After Dr. Hampton spoke to the women in the tent, she suggested that I hand out the baby clothes I brought. Little did I know realize what pandemonium would ensue. There were probably 2 or 3 infants in the 0 to 3 month size range in the crowd of women; this was the only size clothing I brought. I had enough for 9 babies, so I figured I would have plenty. Something happened the moment I handed out the first item; a call must have gone out to every woman in the hospital with a infant that a white woman was handing out clothes. I was mobbed within minutes.
This was at once gratifying and uncomfortable. I had to choose what to give and to whom, knowing that some of the infants were too big for the clothes. I also tried to avoid giving more than one item to the same person. All I could see around me was women with outstretched hands, holding their babies. When I ran out of clothes I retreated to an exam room with Dr Hampton, who had been taking photos of me.

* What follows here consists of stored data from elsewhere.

(* ===== verification/ClosingSafe.v ===== *)
(** * What the closing process guarantees, whatever its peer does

    The messages that arrive are arbitrary. The process never loops or crashes; every
    transaction it signs, and every one it reports to the master, spends the funding and
    pays us what is ours less the fee if we are the funder; and it completes only with a
    fee that it signed for. *)
From stdpp Require Import strings.
From S2P Require Import Prelude HtlcState Sha256 Secp Ecdsa PullPush BitcoinTx LnScript SigCheck KeyDerive Hsm Htlc CommitTx.
From S2P Require Import Channeld ChanneldLocal Closingd.
Local Open Scope Z_scope.

(** Decides which side it is. *)
Ltac sides :=
  cbn [other] in *;
  change (side_eqb LOCAL LOCAL) with true in *; change (side_eqb REMOTE REMOTE) with true in *;
  change (side_eqb LOCAL REMOTE) with false in *; change (side_eqb REMOTE LOCAL) with false in *; cbv iota in *.

(** ** Reasoning about the process *)
Section Yields.
Context `{Secp256k1} `{!Signatures}.
Implicit Types (l : list incoming) (out : list closing_out).

(** Started on [l], it returns with [Q] or halts with [F]. *)
Definition yields {A} (m : proc A) l (Q : A -> list incoming -> list closing_out -> Prop)
    (F : halt -> list closing_out -> Prop) : Prop :=
  match m l with Goes a rest out => Q a rest out | Halts h out => F h out end.

Lemma yields_mono {A} (m : proc A) l (Q Q' : A -> list incoming -> list closing_out -> Prop)
    (F F' : halt -> list closing_out -> Prop) :
  yields m l Q F -> (forall a rest out, Q a rest out -> Q' a rest out) -> (forall h out, F h out -> F' h out) ->
  yields m l Q' F'.
Proof. unfold yields. destruct (m l); auto. Qed.

Lemma yields_bind {A B} (m : proc A) (f : A -> proc B) l Q F :
  yields m l (fun a rest out => yields (f a) rest (fun b r o => Q b r (out ++ o)) (fun h o => F h (out ++ o))) F ->
  yields (m ≫= f) l Q F.
Proof. unfold yields, mbind, proc_bind. destruct (m l) as [a rest out|]; [|done]. by destruct (f a rest). Qed.

Lemma yields_ret {A} (a : A) l (Q : A -> list incoming -> list closing_out -> Prop) F : Q a l [] -> yields (mret a) l Q F.
Proof. done. Qed.

Lemma yields_emit o l (Q : unit -> list incoming -> list closing_out -> Prop) F : Q () l [o] -> yields (emit o) l Q F.
Proof. done. Qed.

Lemma yields_halts {A} h l (Q : A -> list incoming -> list closing_out -> Prop) (F : halt -> list closing_out -> Prop) :
  F h [] -> yields (halts h) l Q F.
Proof. done. Qed.

(** Messages arrive parsed: a fee is a u64. *)
Definition parsed (m : wire_msg) : Prop := match m with Closing_signed _ fee _ => fits 64 fee | _ => True end.
Definition arrived (e : incoming) : Prop := match e with From_peer m => parsed m | From_gossipd _ => True end.

(** Nothing about an offer. *)
Definition aside (o : closing_out) : Prop :=
  match o with Says (Closing_signed _ _ _) | Received_signature _ _ | Closing_complete => False | _ => True end.

Lemma gossip_aside m : is_msg_for_gossipd m = true -> aside (Says m).
Proof. by destruct m. Qed.

(** How the process may stop. *)
Definition stops (h : halt) : Prop :=
  match h with Waits | Fails_peer _ | Errored | Connection_lost => True | Fails_status | Crashes | Spins => False end.
End Yields.

Section Safe.
Context `{Secp256k1Laws} `{!Signatures} `{!SignatureLaws}.
Context (channel_seed uninit_id : bytes) (i : closing_init).
Implicit Types (l rest : list incoming) (out : list closing_out) (tx : bitcoin_tx) (sig : signature).

(** What the master starts the process with: the funding key is of our seed and the
    amounts come from the funding. *)
Record started : Prop := {
  started_keys : exists bps, handle_get_channel_basepoints channel_seed
                   = Some (Some (bps, at_side (c_funding_pubkey i) LOCAL));
  started_outs : forall s, 0 <= at_side (c_satoshi_out i) s;
  started_sum : at_side (c_satoshi_out i) LOCAL + at_side (c_satoshi_out i) REMOTE <= c_funding_satoshi i;
  started_funding : fits 64 (c_funding_satoshi i);
  started_offer : fits 64 (c_offer i);
  started_reestablish : forall m, c_channel_reestablish i = Some m -> parsed m
}.
Context (St : started).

I went back to the operating room area and talked to one of the anesthesia staff about what had happened. She told me that she had stopped bringing handouts with her because she did not like being the white woman with gifts for the poor Africans. She explained that her gift was her knowledge and participation in the trip. I both agreed and disagreed with her; I had given these clothes with good intentions, but am not sure if it was the right thing. After a few days of thinking, I still don’t know. As a white woman from the first world, I have no experience to guide me. I wonder what you think?
During afternoon rounds, we saw a woman who had been suffering with a spinal headache for 2 days since her surgery. This type of headache happens when there is leakage of cerebrospinal fluid during the procedure, and the headache is completely debilitating. The headache is most intense when sitting up, which was preventing her from getting up, walking around, and could potentially lead to other complications, besides making her miserable. We had spoken to her several times about the option of a blood patch, which involves taking some blood from a vein in her arm and injecting it into the epidural space. This plugs the leak and almost immediately relieves the headache.
She had declined the blood patch earlier in the day because she misunderstood what we were offering. We explained again and she agreed to the blood patch, though I could only guess that she was scared. She had been stuck multiple times trying to establish her spinal block before her surgery. As we were positioning her this time, I sat on one side and tried to comfort her. A few moments after the injection, the Rwandan nurse asked her how she was feeling. She replied “God bless you” to the doctor who had done the patch. I can’t explain how relieved I felt for her–I had chills. I posted a picture a few days ago of the patient leaning forehead to forehead with the anesthesia nurse. More joy.